Driving while stoned bill based on inadequate, inaccurate research
I take issue with Rosemary Litz’ commendation of Sen. Steve King for research she suggests he works so hard at. His DUI bill from the very start was a misrepresentation of facts as two of the three examples he repeatedly showed, involved alcohol and all were tested when THC levels were zero. Manipulate facts?
King’s research for nanogram levels didn’t include medical marijuana patients, where there have been examples of 16 nanogram levels with no impairment. In 2000 voters passed a law for medical marijuana patients, and I’m disgusted that patients weren’t considered in the overzealous rush to establish an arrest level now. We’re “guilty” unless we have the funds, time, energy and ability to prove our innocence in court when we’ve never been considered. Thorough research?
King’s bill advanced only when public discussion was not allowed as in the two days between reintroduction and passage. He is absolutely wrong when he says I agreed to surrender blood to receive a driver’s license. I agreed to drive unimpaired for my safety and others, and if there is a question, we have roadside sobriety or breathalyzers, proven tests. The ignorance displayed when stating, “we want to drive high” is unprecedented. Any research that doesn’t address all known variables can’t realistically be regarded as valid. That’s too much like the corporate self-regulation failings; if an issue isn’t addressed, it can’t be an issue.
The nanogram level has more to do with arrest levels for law enforcement than it ever had with actual impairment.
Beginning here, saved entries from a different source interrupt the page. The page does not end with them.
Lemma EntriesFrom_drop j p :
  journal_ok (Journal.entries j) -> 0 <= p -> Journal.EntriesFrom j p = drop (Z.to_nat p) (Journal.entries j).
Proof.
  intros (Hp & _) H0. unfold Journal.EntriesFrom. revert Hp.
  induction (Journal.entries j) as [|e es IH] using rev_ind; intros Hp; [by rewrite drop_nil|].
  rewrite List.filter_app, IH.
  2:{ intros i x Hx. apply Hp. by apply lookup_app_l_Some. }
  cbn [List.filter]. rewrite (Hp (length es) e) by (by apply list_lookup_middle).
  destruct (p <? Z.of_nat (length es) + 1) eqn:E; boolify.
  - rewrite drop_app_le by lia. done.
  - rewrite (drop_ge es), (drop_ge (es ++ [e])) by (rewrite ?length_app; cbn; lia). done.
Qed.

(** ** Checkpoints that point into the evidence *)

Definition prefix_ok (cp : Checkpoint.t) (hs : list string) : Prop :=
  (Checkpoint.BundleHeadHash cp = "" /\ Checkpoint.BundleRecordCount cp = 0) \/
  (Checkpoint.BundleHeadHash cp <> "" /\ 0 < Checkpoint.BundleRecordCount cp <= Z.of_nat (length hs) /\
   hs !! Z.to_nat (Checkpoint.BundleRecordCount cp - 1) = Some (Checkpoint.BundleHeadHash cp)).

Lemma prefix_ok_mono cp hs hs' : hs `prefix_of` hs' -> prefix_ok cp hs -> prefix_ok cp hs'.
Proof.
  intros [l ->] [H|(H1 & H2 & H3)]; [by left|right]. split_and!; [done|lia|rewrite length_app; lia|].
  by apply lookup_app_l_Some.
Qed.

Lemma validate_prefix cp b : prefix_ok cp (hashes b) -> validateCheckpointPrefix (Some cp) b = Ok tt.
Proof.
  unfold validateCheckpointPrefix. intros [[-> ->]|(H1 & H2 & H3)]; [done|].
  rewrite (proj2 (String.eqb_neq _ _) H1). cbn [andb orb].
  unfold hashes in H2, H3. rewrite length_map in H2.
  rewrite (proj2 (Z.leb_gt _ _)), (proj2 (Z.ltb_ge _ _)) by lia.
  unfold bundle in *. change (map Hash b) with (Hash <$> b) in H3. rewrite list_lookup_fmap in H3.
  destruct (b !! Z.to_nat _) as [r|]; [|discriminate]. injection H3 as ->.
  by rewrite String.eqb_refl.
Qed.

(** A checkpoint over evidence with hashes [hs] that records [k] entries. *)
Definition checkpoint_ok (k : nat) (hs : list string) (cp : Checkpoint.t) : Prop :=
  storable_checkpoint cp /\ Checkpoint.SourceIncarnation cp = inc /\
  Checkpoint.Validate cp captureSourceSystem stream captureAdapter captureAdapterVersion inc = Ok tt /\
  prefix_ok cp hs /\
  exists p, checkpointPosition (Some cp) = Ok p /\ 0 <= p <= Z.of_nat k.

Lemma checkpoint_ok_mono k hs k' hs' cp :
  (k <= k')%nat -> hs `prefix_of` hs' -> checkpoint_ok k hs cp -> checkpoint_ok k' hs' cp.
Proof.
  intros Hk Hh (H1 & H2 & H3 & H4 & p & H5 & H6). split_and!; [done..|by eapply prefix_ok_mono|].
  exists p. split; [done|lia].
Qed.

(** ** The bundle on disk *)

Lemma LoadVerified_verified rd b : LoadVerified rd = Ok b -> Verify b = Ok tt.
Proof.
  unfold LoadVerified. destruct (Load _ _ _) as [[|r rest]|]; [discriminate| |discriminate].
  destruct (negb _); [discriminate|]. destruct (Verify (r :: rest)) as [[]|] eqn:E; [|discriminate].
  by intros [= <-].
Qed.

(** Clock readings and random bytes are what [time.Now] and [crypto/rand] give. *)
Definition timely {W} `{!EvidenceStore W} (v : env W) : Prop :=
  valid_string (e_created v) = true /\ e_created v <> "" /\ valid_string (e_now v) = true /\
  e_random v <> Some [].

Lemma new_capture_bundle {W} `{!EvidenceStore W} (v : env W) b :
  timely v -> NewWithOptions (e_created v) (e_random v) (mkNewOptions ManifestVersionV3 "") = Ok b ->
  Verify b = Ok tt /\ is_v3 b = true /\ sources b = evidence_of [].
Proof.
  intros (Hc & Hne & _ & Hr) Hb. split; [by eapply built_verified, built_new|].
  destruct (e_random v) as [rnd|] eqn:Er; [|discriminate].
  destruct (new_bundle (e_created v) rnd 3 "") as (b' & Hb' & Hm); [done|done|congruence|done|lia|].
  unfold ManifestVersionV3 in Hb. rewrite Hb in Hb'. injection Hb' as <-. split.
  - unfold is_v3, Manifest. unfold ManifestE in Hm. destruct b as [|r rest]; [done|].
    destruct (hasManifestRecord (r :: rest)); [|done]. destruct (parseManifestData r) as [m|]; [|done].
    cbn in Hm. injection Hm as ->. done.
  - apply New_append in Hb as [data Ha]. apply append_inv in Ha as (h & -> & _). done.
Qed.
End entries.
After a 4-1 vote to kill it in committee, and just before it was slid through the legislative back door, District Attorney Pete Hautzinger vehemently stated King’s bill needs to pass so law enforcement has an arrestable level. Guess he got his wish.
Affordable Care Act actually forces folks into particular kind of commerce
Jim Spehar is certainly right: Elections do have consequences, as he noted in the results of Colorado legislative sessions that favored progressive positions. However, that truth can work both ways.
It seems Spehar might have jumped the gun when he wrote, “When you hear about all that being too ‘progressive,’ just remember that the opposite of that is ‘regressive.’” Hmm ... let’s check some other “progressive” doings lately, such as the bungling-while-passing-the-hot-potato issue of Benghazi; factions at the IRS targeting conservative groups; maintaining heavy fines, understandably, for oil and gas companies responsible for massive bird kills, but nary a dollar fine for wind farms that, according to a Wildlife Society bulletin, kill upward of 573,000 birds a year, including 83,000 raptors; seizing phone records of news reporters; and, not least, Obamacare, which the administration defends as legitimate exercise of the expressly delegated power to regulate commerce among the states.
However, as Robert George, professor of jurisprudence at Princeton University, states, “The trouble, of course, is that the mandate (for the Affordable Care Act) does not regulate commerce at all; it forces people into commerce — a particular kind of commerce— on pain of a financial penalty.”
As an independent, I wonder if perhaps the next elections will have consequences, too. Unless, of course, enough of the voting public have already succumbed to the progressive opium of the nanny state now that they — excluding the truly needy prefer to be taken care of rather than embrace the personal responsibility and moral virtues upon which our constitutionally limited government has historically depended.